A man inserted an 'ad' in the classifieds: "Wife wanted". Next day he received a hundred letters. They all said the same thing: "You can have mine."
Anonymous

First Guy (proudly): "My wife's an angel!"
Second Guy: "You're lucky, mine's still alive."

Neologisms

Once again, The Washington Post has published the winning submissions to its yearly neologism contest,in which readers are asked to supply alternate meanings for common words.

The winners are:

1. Coffee (n.), the person upon whom one coughs.

2. Flabbergasted (adj.), appalled over how much weight you have gained.

3. Abdicate (v.), to give up all hope of ever having a flat stomach.

4. Esplanade (v.), to attempt an explanation while drunk.

5. Willy-nilly (adj.), impotent.

6. Negligent (adj.) describes a condition in which you absentmindedly answer the door in your nightgown.

7. Lymph (v.), to walk with a lisp.

8. Gargoyle (n.), olive-flavored mouthwash.

9. Flatulence (n.) emergency vehicle that picks you up after you are run over by a steamroller.

10. Balderdash (n.), a rapidly receding hairline.

11. Testicle (n.), a humorous question on an exam.

12. Rectitude (n.), the formal, dignified bearing adopted by proctologists.

13. Pokemon (n), a Rastafarian proctologist.

14. Oyster (n.), a person who sprinkles his conversation with Yiddishisms.

15. Frisbeetarianism (n.), The belief that, when you die, your Soul flies up onto the roof and gets stuck there.

16. Circumvent (n.), an opening in the front of boxer shorts worn by Jewish men.

The Washington Post's Style Invitational also asked readers to take any word from the dictionary, alter it by adding, subtracting, or changing one letter, and supply a new definition.

Here are this year's winners:

1. Bozone (n.): The substance surrounding stupid people that stops bright ideas from penetrating.
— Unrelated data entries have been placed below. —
Lemma block_Delete_spec pv w o w' :
  block_Delete pv w = (o, w') →
  (∀ id, pv_Annotations pv !! OCIVolumeID ≠ Some id → in_service id w ↔ in_service id w') ∧
  (o = Ret () → ∃ id, pv_Annotations pv !! OCIVolumeID = Some id ∧ ¬ in_service id w').
Proof.
  unfold block_Delete. destruct (pv_Annotations pv !! OCIVolumeID) as [i|]; [|by intros [= <- <-]]. intros Hr.
  assert (∃ o1, DeleteVolume i w = (o1, w') ∧ (o = Ret () → o1 = Ret () ∨ ∃ e, o1 = Err e ∧ IsNotFound (Some e) = true)) as (o1 & Hd & Ho).
  { unfold mbind, M_bind, try in Hr. destruct (DeleteVolume i w) as [[[]|e|] w1]; [by injection Hr as <- <-; eauto| |by injection Hr as <- <-; eauto].
    destruct (IsNotFound (Some e)) eqn:E; injection Hr as <- <-; eexists; (split; [done|]); [eauto|done]. }
  unfold DeleteVolume, limited in Hd. destruct (limits_still w) as [_ Hl]. destruct (Writer_TryAccept w) as [[] w1]; simpl in Hl.
  - apply DeleteVolume_law in Hd as (_ & Hother & _ & Hgone). split.
    + intros id Hid. rewrite (still_in_service id _ _ Hl). unfold in_service. by rewrite Hother by congruence.
    + intros Hret%Ho. exists i. split; [done|]. intros (v & Hv & Hlive). by apply (Hgone Hret v).
  - injection Hd as <- <-. split; [intros id _; by apply still_in_service|]. intros Hret%Ho. by destruct Hret as [?|(e & [= <-] & ?)].
Qed.

#[global] Instance block_plugin_laws fuel region compartmentID rounding minSize :
  PluginLaws (NewBlockProvisioner (W := W) fuel region compartmentID rounding minSize).
Proof.
  refine {| asset m := m !! OCIVolumeID; held := in_service |}.
  - intros k v m Hk. apply lookup_insert_ne. intros ->. unfold own_annotations in Hk. set_solver.
  - intros options ad w pv w' (v & q & cap & Ha & Hv & _ & Hs & _)%block_Provision_Ret.
    exists (pv_Name pv). rewrite Ha, lookup_singleton_eq. split; [done|]. exists v. split; [done|]. by left.
  - intros pv w w' [_ Hr]%block_Delete_spec. by apply Hr.
  - intros pv w o w' id [Hr _]%block_Delete_spec. apply Hr.
Defined.

Context `{!ZoneChoice}.

Lemma chooseAvailabilityDomain_still (p : OCIProvisioner W) pvc : frames still (chooseAvailabilityDomain p pvc).
Proof.
  apply (frames_bind still); [case_match; [apply (frames_lift still (Ret _))|apply (frames_lift still)]|]. intros zone.
  apply (frames_bind still); [apply find_domain_still|]. intros ad. apply (frames_lift still (Ret _)).
Qed.

(** C21: A block volume that is provisioned for a claim is available, and has the id of the
    claim for its name and the compartment of the provisioner.  If it was not there before,
    the service was asked to create it in the availability domain whose name ends with the
    zone that the claim selects, or else with the zone of some node; the persistent volume is labelled with this domain and
    annotated with the zone.  It also carries the annotations by
    which the provisioner recognises it, so that a later request to delete it that succeeds
    ends the service of this volume.  No request to delete a persistent volume touches
    another volume, and for one without the annotation, or with that of another
    provisioner, it fails and changes nothing. *)
Theorem provisioned_then_deleted fuel nodes region compartmentID rounding minSize :
  let p := {| op_nodeLister := nodes; op_provisioner := NewBlockProvisioner (W := W) fuel region compartmentID rounding minSize;
              op_compartmentID := compartmentID |} in
  (∀ options w pv w', oci_Provision p options w = (Ret pv, w') →
     let id := pv_Name pv in
     ∃ zone ad v, zone_for p (po_PVC options) zone ∧ HasSuffix (ToLower ad) (ToLower zone) = true ∧
       vols w' !! id = Some v ∧ volume_named (pvc_UID (po_PVC options)) compartmentID v ∧ vol_LifecycleState v = VolumeAvailable ∧
       (is_Some (vols w !! id) ∨ created_in ad id) ∧
       pv_Annotations pv !! ociAvailabilityDomain = Some zone ∧ pv_Annotations pv !! ociCompartment = Some compartmentID ∧
       pv_Labels pv !! LabelZoneFailureDomain = Some (mapAvailabilityDomainToFailureDomain ad) ∧
       ∀ w1 w2, oci_Delete p pv w1 = (Ret (), w2) → ¬ in_service id w2) ∧
  (∀ pv w o w', oci_Delete p pv w = (o, w') →
     (∀ id, pv_Annotations pv !! OCIVolumeID ≠ Some id → in_service id w ↔ in_service id w') ∧
     (pv_Annotations pv !! ociProvisionerIdentity ≠ Some ociProvisionerIdentity → is_ret o = false ∧ w' = w)).
Proof.
  intros p. pose (L := block_plugin_laws fuel region compartmentID rounding minSize : PluginLaws (op_provisioner p)). split.
  - intros options w pv w' Hr. cbv zeta. apply (provisioned_by_plugin p) in Hr as (id & zone & ad & w1 & pv0 & Hz & Hp & -> & Hid & _ & Hdel).
    apply chooseAvailabilityDomain_still in Hz as Hst. apply chooseAvailabilityDomain_Ret in Hz as [Hz Had].
    apply block_Provision_made in Hp as Hmade. apply block_Provision_Ret in Hp as (v & q & cap & Hann & Hv & Hn & Hs & _).
    rewrite (proj1 Hst) in Hmade. assert (id = pv_Name pv0) as ->.
    { change (pv_Annotations (annotated compartmentID zone ad pv0) !! OCIVolumeID = Some id) in Hid.
      simpl in Hid. rewrite !lookup_insert_ne, Hann, lookup_singleton_eq in Hid by done. by injection Hid. }
    exists zone, ad, v. split_and!; try done; simpl.
    + by rewrite lookup_insert_ne, lookup_insert_eq by done.
    + by rewrite lookup_insert_eq.
    + by rewrite lookup_insert_eq.
  - intros pv w o w' Hr. exact (deleted_only p pv w o w' Hr).
Qed.
End block.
The bozone layer, unfortunately, shows little sign of breaking down in the near future.

2. Foreploy (v): Any misrepresentation about yourself for the purpose of getting laid.

3. Cashtration (n.): The act of buying a house, which renders the subject financially impotent for an indefinite period.

4. Giraffiti (n): Vandalism spray-painted very, very high.

5. Sarchasm (n): The gulf between the author of sarcastic wit and the person who doesn't get it.

6. Inoculatte (v): To take coffee intravenously when you are running late.

7. Hipatitis (n): Terminal coolness.

8. Osteopornosis (n): A degenerate disease. (This one got extra credit.)

9. Karmageddon (n): its like, when everybody is sending off all these really bad vibes, right?And then, like, the Earth explodes and it's like, a serious bummer.

10. Decafalon (n.): The grueling event of getting through the day consuming only things that are good for you.

11. Glibido (v): All talk and no action.

12. Dopeler effect (n): The tendency of stupid ideas to seem smarter when they come at you rapidly.

13. Arachnoleptic fit (n.): The frantic dance performed just after you've accidentally walked through a spider web.

14. Beelzebug (n.): Satan in the form of a mosquito that gets into your bedroom at three in the morning and cannot be cast out.

15. Caterpallor (n.): The color you turn after finding half a grub in the fruit you're eating.

And the pick of the literature:

16. Ignoranus (n): A person who's both stupid and an asshole.